L'histoire commence ainsi :

A 35km environ au Nord ouest de Grenoble se trouve l'étang du Grand Lemps, en Isère connu depuis longtemps par les naturalistes locaux pour la richesse de sa flore et de sa faune. On recense des plantes carnivores dans cette tourbière de 60 ha, des courlis, des hérons, des butors et surtout 4 espèces de tritons. C'est le seul endroit de l'Isère où l'on peut observer triton alpestre et palmé, crêté et surtout le très rare triton ponctué, ici en limite de répartition. En 1979 la Fédération Rhône Alpes de Protection de la Nature avait attiré l'attention sur la richesse du site et commencé une longue bataille qui a abouti le 28 février 1993 par la création d'une réserve naturelle nationale. Il a fallu 14 ans de procédures pour sauver un paradis de biodiversité. Alors qu'ils pensaient pouvoir enfin se reposer les militants associatifs durent vite déchanter. En effet ils se rendirent compte très vite que la plupart des 9 espèces d'amphibiens qui se reproduisaient dans la réserve allaient hiberner en dehors de l'espace protégé dans les bois alentour.
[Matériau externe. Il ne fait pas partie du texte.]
(** * MetamaskService: a shallow embedding of the wallet session service

    The service under study is the last revision of [MetamaskService]
    (a TypeScript class over an injected wallet, web3 and bignumber.js).
    The development has these parts:

    - [Num]: the numbers: IEEE binary64 values as exact rationals,
      [BigNumber] values with the operations the service calls
      (bignumber.js in its default configuration);
    - [Js]: the handful of JavaScript values the service handles, with
      truthiness, [String(v)], [===] and [||];
    - [Service]: the methods of the class, written in a state-and-exception
      monad over a world that records every request made to the wallet,
      every contract read, every write to [localStorage] and every reload;
    - [Props] and [Scenario]: the vocabulary of the statements and the
      concrete wallets, tokens and pages they are tried on;
    - the properties themselves. *)

From Stdlib Require Import ZArith QArith Qabs Qround Qreduction Qcanon Qpower.
From Stdlib Require Import Lia List Bool.
From Stdlib Require Import Ascii String DecimalString DecimalPos DecimalN.
From stdpp Require Import base strings gmap.
(** The exponent part [e[+-]digits] at the head of [l], or [0]. *)
Definition readExponent (l : chars) : Z :=
  match l with
  | c :: r =>
      if Ascii.eqb c "e" || Ascii.eqb c "E" then
        let '(neg, r') := readSign r in
        let ds := takeWhile isDigit r' in
        match ds with
        | [] => 0
        | _ => let e := digitsValue 10 digitVal ds in if neg then - e else e
        end
      else 0
  | [] => 0
  end.

(** [parseFloat]: the longest prefix of the input, after leading white
    space, that is a decimal literal. *)
Definition parseFloat (input : chars) : num :=
  let '(neg, l) := readSign (trimStart input) in
  if startsWith (list_ascii_of_string "Infinity") l
  then (if neg then NInf else PInf)
  else
    let ip := takeWhile isDigit l in
    let r1 := dropWhile isDigit l in
    let '(fp, r2) :=
      match r1 with
      | "."%char :: r => (takeWhile isDigit r, dropWhile isDigit r)
      | _ => ([], r1)
      end in
    match ip ++ fp with
    | [] => NaN
    | ds =>
        let e := readExponent r2 - Z.of_nat (List.length fp) in
        let q := (inject_Z (digitsValue 10 digitVal ds) * Qpower 10 e)%Q in
        Fin (Qred (if neg then - q else q))
    end.

(** [parseInt] without a radix: decimal, or hexadecimal after [0x]. *)
Definition parseInt (input : chars) : num :=
  let '(neg, l) := readSign (trimStart input) in
  let '(radix, l) :=
    if startsWith (list_ascii_of_string "0x") l
       || startsWith (list_ascii_of_string "0X") l
    then (16, skipn 2 l) else (10, l) in
  let ds := if radix =? 16 then takeWhile isHexDigit l else takeWhile isDigit l in
  match ds with
  | [] => NaN
  | _ =>
      let v :=
        if radix =? 16
        then digitsValue 16 (fun c => match hexVal c with Some v => v | None => 0 end) ds
        else digitsValue 10 digitVal ds in
      Fin (inject_Z (if neg then - v else v))
  end.

(** ** Typed entry *)

Record parsedTime : Type := {
  parsed_time : num;
  parsed_penalty : option string
}.

(** The numeric body: [None] is the early [return null]. *)
Definition parseBody (input : chars) : option num :=
  if includes ":" input then
    match split ":" input with
    | minutes :: rest :: _ =>
        let seconds := parseFloat rest in
        if isNaN (parseInt minutes) || isNaN seconds then None
        else Some (nmul (nadd (nmul (parseInt minutes) (Fin 60)) seconds)
                        (Fin 1000))
    | _ => None
    end
  else
    let seconds := parseFloat input in
    if isNaN seconds then None else Some (nmul seconds (Fin 1000)).

Definition parseTimeInput (input : string) : option parsedTime :=
  let input := trim (list_ascii_of_string input) in
  if charsEqb (toLowerCase input) (list_ascii_of_string "dnf") then
    Some {| parsed_time := Fin 0; parsed_penalty := Some "DNF"%string |}
  else
    let '(penalty, input) :=
      if endsWith (list_ascii_of_string "+") input
         || endsWith (list_ascii_of_string "+2") input
      then (Some "+2"%string, trim (stripPlusSuffix input))
      else (None, input) in
    match parseBody input with
    | None => None
    | Some timeMs =>
        if nle timeMs (Fin 0) || ngt timeMs (Fin 3600000) then None
        else Some {| parsed_time := timeMs; parsed_penalty := penalty |}
    end.

(** ** Metrics dialog *)

(** [input ? parseInt(input) : null] for the text of a form field. *)
Definition metricOf (input : string) : value :=
  if String.eqb input EmptyString then VNull
  else VNumber (parseInt (list_ascii_of_string input)).

Definition saveMeshMetrics
    (crossMoves crossRotations f2lRotations : string)
    (f2lPause llRecognition : bool)
    (nextScramble : string) (st : State) : option State :=
  match currentSolve st with
  | None => None
  | Some cs =>
      let cs' :=
        {| solve_id := solve_id cs;
           time := time cs;
           scramble := scramble cs;
           timestamp := timestamp cs;
           splits := Some (phasesOf (Fin (time cs)) (meshSplits st));
           metrics :=
             list_to_map
               [("crossMoves"%string, metricOf crossMoves);
                ("crossRotations"%string, metricOf crossRotations);
                ("f2lRotations"%string, metricOf f2lRotations);
                ("f2lPause"%string, VBool f2lPause);
                ("llRecognition"%string, VBool llRecognition)];
           penalty := penalty cs |} in
      completeSolve nextScramble
        {| sessions := sessions st;
           currentSessionId := currentSessionId st;
           timerState := timerState st;
           timerValue := timerValue st;
           intervalId := intervalId st;
           currentScramble := currentScramble st;
           settings := settings st;
           currentSolve := Some cs';
           meshSplits := meshSplits st |}
  end.

(** ** Import *)

(** A top-level key of the imported document: a falsy value, or a value of
    the exported shape. *)
Inductive docField (A : Type) : Type :=
| Falsy
| Given (a : A).

Arguments Falsy {A}.
Arguments Given {A} a.

(** The parsed document; [None] is an absent key. *)
Record document : Type := {
  doc_sessions : option (docField (list session));
  doc_settings : option (docField (gmap string value));
  doc_meshSplits : option (docField (num * num))
}.

(** The [onload] handler of [importData]; [data = None] when [JSON.parse]
    throws or yields [null], which the [catch] absorbs. *)
Definition importData (data : option document) (st : State) : State :=
  match data with
  | None => st
  | Some d =>
      let sessions' :=
        match doc_sessions d with
        | Some (Given l) => l
        | _ => sessions st
        end in
      let settings' :=
        match doc_settings d with
        | Some (Given m) => m ∪ settings st
        | _ => settings st
        end in
      let meshSplits' :=
        match doc_meshSplits d with
        | Some (Given r) => r
        | _ => meshSplits st
        end in
      let current :=
        match sessions' with
        | s :: _ => Some (session_id s)
        | [] => currentSessionId st
        end in
      {| sessions := sessions';
         currentSessionId := current;
         timerState := timerState st;
         timerValue := timerValue st;
         intervalId := intervalId st;
         currentScramble := currentScramble st;
         settings := settings';
         currentSolve := currentSolve st;
         meshSplits := meshSplits' |}
  end.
Et, fin février début mars, dès qu'il faisait 8°C à 20h un soir agrémenté d'une certaine humidité les grenouilles, tritons et crapauds sortaient des forêts pour se rendre à l'étang pour se reproduire. Chemin faisant ils devaient traverser la route départementale D51 b. Or, il suffit d'une voiture par minute pour écrabouiller 90% de la population des amphibiens protégés par la réserve naturelle. Ainsi en 1995 on a trouvé 827 cadavres en une seule nuit. Il faut préciser que le trafic routier augmente régulièrement dans ce secteur et que la tombée de la nuit est devenue une période de pointe. Dans ces conditions les efforts faits pour protéger la réserve naturelle devenaient vains.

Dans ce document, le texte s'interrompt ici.